The superintendent’s proposed budget includes $150,000 to look into expanding the IT program and adding the national Project Lead the Way engineering program at Stonewall Jackson High School.
The IT program, like all county specialty programs, is open to any Prince William student. It has become so popular that for the first time, there will be a lottery for rising freshmen who want to enroll at the Montclair-area school in the fall.
“As a [School] Board, we want to meet the needs and interests of students as much as we possibly can,” Covington said.
Along with the IT program, the national Project Lead the Way program has captured students’ attention. Woodbridge High School implemented the program first, with Patriot High School following when it opened in fall 2011.
Patriot Principal Michael Bishop raved about Project Lead the Way in a phone interview Tuesday. The five-part program gives high school students a practical and challenging look at the math, science and technology fields.
“It’s bridge support, it’s house design, and it’s exactly what kids in the 21st century should be learning,” Bishop said.
If expanding those programs is cost-effective, Mickey Mulgrew, associate superintendent for high schools, said, he wants to do so as soon as possible.
“We want to make [the specialty program] available to all taxpaying residents of Prince William County,” Mulgrew said.
The trick is finding teachers certified to teach the programs, said David Eshelman, supervisor of career and technical education.

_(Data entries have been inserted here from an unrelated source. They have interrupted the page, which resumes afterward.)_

(** Rows of a step other than the ones an update by id addresses stay. *)
Lemma update_step_id_stays e s i f rows s' r :
  update_step (fun _ => step_id_is i) f e s = (Ok rows, s') -> r ∈ tdb s execution_steps -> st_id r <> i ->
  r ∈ tdb s' execution_steps.
Proof.
  intros [_ H]%(update_ok execution_steps) Hr Hne. rewrite H, upd_eq. apply elem_of_update_where.
  exists r. split; [done|]. unfold step_id_is. by apply streqb_neq in Hne as ->.
Qed.

Lemma elem_steps_with_execution d r x :
  (r, x) ∈ steps_with_execution d ->
  r ∈ d execution_steps /\ x ∈ d executions /\ ex_id x = st_execution_id r.
Proof.
  unfold steps_with_execution. intros (r' & H & Hr)%list_elem_of_bind.
  apply list_elem_of_bind in H as (x' & H%list_elem_of_singleton & Hx). injection H as -> ->.
  apply list_elem_of_In, filter_In in Hx as [Hx%list_elem_of_In He%streqb_eq]. done.
Qed.

Lemma elem_take_sorted {A} (R : relation A) `{!RelDecision R} n (l : list A) x :
  x ∈ take n (merge_sort R l) -> x ∈ l.
Proof.
  intros Hx. rewrite <- (merge_sort_Permutation R l). rewrite <- (take_drop n (merge_sort R l)).
  apply elem_of_app. by left.
Qed.

(** What makes a step a candidate. *)
Lemma candidate_runnable (d : db) locked limit e r :
  exec_inv d -> r ∈ d execution_steps -> in_strs (st_id r) (claim_candidates locked limit e d) = true ->
  exists x, x ∈ d executions /\ ex_id x = st_execution_id r /\ runnable e d x r = true /\ locked r = false.
Proof.
  intros Hi Hr Hin%in_strs_elem. unfold claim_candidates in Hin.
  apply list_elem_of_fmap in Hin as ([q x] & Hid & Hq%elem_take_sorted). cbn in Hid.
  apply list_elem_of_In, filter_In in Hq as [Hq%list_elem_of_In Hb]. cbn in Hb. reflect_bools.
  apply elem_steps_with_execution in Hq as (Hq & Hx & Hex).
  assert (q = r) as -> by (by apply (nodup_key_eq st_id _ _ _ (xi_ids _ Hi))). eauto.
Qed.

Lemma change_claim d x r w lease e :
  exec_inv d -> r ∈ d execution_steps -> runnable e d x r = true -> change d r (claim_set w lease e r).
Proof.
  intros Hi Hr Hrun. unfold runnable in Hrun. repeat apply andb_true_iff in Hrun as [Hrun ?].
  pose proof (xi_step _ Hi r Hr) as [_ _ _ Hat _].
  match goal with H : in_strs (st_status r) _ = true |- _ => apply in_strs_elem in H; rename H into Hst end.
  split; try done.
  - unfold move. cbn [st_status claim_set set_step]. mem_cases Hst; rewrite Hst; destruct (st_is_rollback r); mem.
  - split; cbn; try lia; destruct (st_is_rollback r); first [done | mem].
  - cbn. lia.
  - by right.
  - intros Hop. destruct (no_open_approval d r Hi Hr); [|done]. mem_cases Hst; rewrite Hst; mem.
Qed.

Lemma keeps_ClaimExecutionSteps locked w limit lease : keeps (ClaimExecutionSteps_tx locked w limit lease).
Proof.
  unfold ClaimExecutionSteps_tx. apply keeps_bind; [apply keeps_begin|]. intros _ e s a s' H Hi.
  apply stmt_ok in H as (_ & _ & d & [= <- <-] & ->). cbn [tdb]. apply update_steps_good; [done|].
  intros r Hr Hin. destruct (candidate_runnable _ _ _ _ _ Hi Hr Hin) as (x & _ & _ & Hrun & _).
  by eapply change_claim.
Qed.

(** The recovery loop: each row is handled once, in the state it was read. *)
Lemma recover_one_good actor r x n e s a s' :
  recover_one actor (r, x) n e s = (Ok a, s') -> exec_inv (tdb s) -> r ∈ tdb s execution_steps ->
  st_status r ∈ leased ->
  good (tdb s) (tdb s')
  /\ forall q, q ∈ tdb s execution_steps -> st_id q <> st_id r -> q ∈ tdb s' execution_steps.
Proof.
  unfold recover_one. intros H Hi Hr Hl. tx_inv1; tx_inv1; subst.
  destruct (if _ && _ then _ else _) as [[st xst] msg] eqn:Eb.
  assert (st ∈ after_run) as Hst by (destruct (_ && _); injection Eb as <- <- <-; mem).
  apply bind_ok in H as (rows & s1 & H1 & H). tail_facts H.
  split; [|intros q Hq Hne; rewrite (Hu _ _ _ _ H); by eapply update_step_id_stays].
  eapply good_trans; [|intros Hi1; by apply (Hk _ _ _ _ H)].
  eapply update_step_id_good; eauto. by apply change_release.
Qed.

Lemma recover_loop_good actor e l n s a s' :
  loop (recover_one actor) l n e s = (Ok a, s') -> exec_inv (tdb s) ->
  NoDup (map (fun rx => st_id (fst rx)) l) ->
  (forall r x, (r, x) ∈ l -> r ∈ tdb s execution_steps /\ st_status r ∈ leased) -> good (tdb s) (tdb s').
Proof.
  revert n s. induction l as [|[r x] l IH]; intros n s; cbn [loop map fst].
  - intros [_ <-]%ret_ok Hi _ _. split; [done | apply evolves_refl].
  - intros (m & s1 & H1 & H2)%bind_ok Hi [Hn Hnd]%NoDup_cons Hl.
    destruct (Hl r x) as [Hr Hst]; [left|].
    destruct (recover_one_good _ _ _ _ _ _ _ _ H1 Hi Hr Hst) as [Hg Hstay].
    eapply good_trans; [done|]. intros Hi1. eapply IH; eauto. intros q y Hq.
    destruct (Hl q y) as [Hq1 Hq2]; [by right|]. split; [|done]. apply Hstay; [done|].
    intros E. apply Hn. apply list_elem_of_fmap. by exists (q, y).
Qed.

Lemma filter_key_unique {A} (key : A -> string) (l : list A) k :
  NoDup (map key l) ->
  List.filter (fun x => streqb (key x) k) l = [] \/ exists x, List.filter (fun x => streqb (key x) k) l = [x].
Proof.
  induction l as [|y l IH]; cbn; [by left|]. intros [Hy Hn]%NoDup_cons.
  destruct (streqb (key y) k) eqn:E; [|auto]. right. exists y. f_equal. apply streqb_eq in E. subst k.
  clear -Hy. induction l as [|z l IH]; cbn in *; [done|].
  assert (streqb (key z) (key y) = false) as -> by (apply streqb_neq; intros E; apply Hy; rewrite E; left).
  apply IH. intros H. apply Hy. by right.
Qed.

Lemma steps_with_execution_nodup (d : db) (p : step_row * execution_row -> bool) :
  NoDup (map st_id (d execution_steps)) -> NoDup (map ex_id (d executions)) ->
  NoDup (map (fun rx => st_id (fst rx)) (List.filter p (steps_with_execution d))).
Proof.
  intros Hn Hx. eapply sublist_NoDup; [exact Hn|]. clear Hn. unfold steps_with_execution.
  induction (d execution_steps) as [|r l IH]; cbn [mbind list_bind map]; [done|].
  rewrite List.filter_app, map_app.
  destruct (filter_key_unique ex_id (d executions) (st_execution_id r) Hx) as [E|[x E]];
    unfold exec_id_is at 1; rewrite E; cbn; [by apply sublist_cons, IH|].
  case_match; cbn; [by apply sublist_skip, IH | by apply sublist_cons, IH].
Qed.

He said Old Dominion University is the only four-year college in Virginia to offer a career and technical education teacher certification program. Teachers who want to be certified to teach Project Lead the Way curriculum must go to the Norfolk school for training, Eshelman said.
Eshelman said that he hopes to bring that training in-house and that he wants the program at all county high schools. Five middle schools are undergoing a pilot program.
The School Board is scheduled to vote on the fiscal 2014 budget March 20.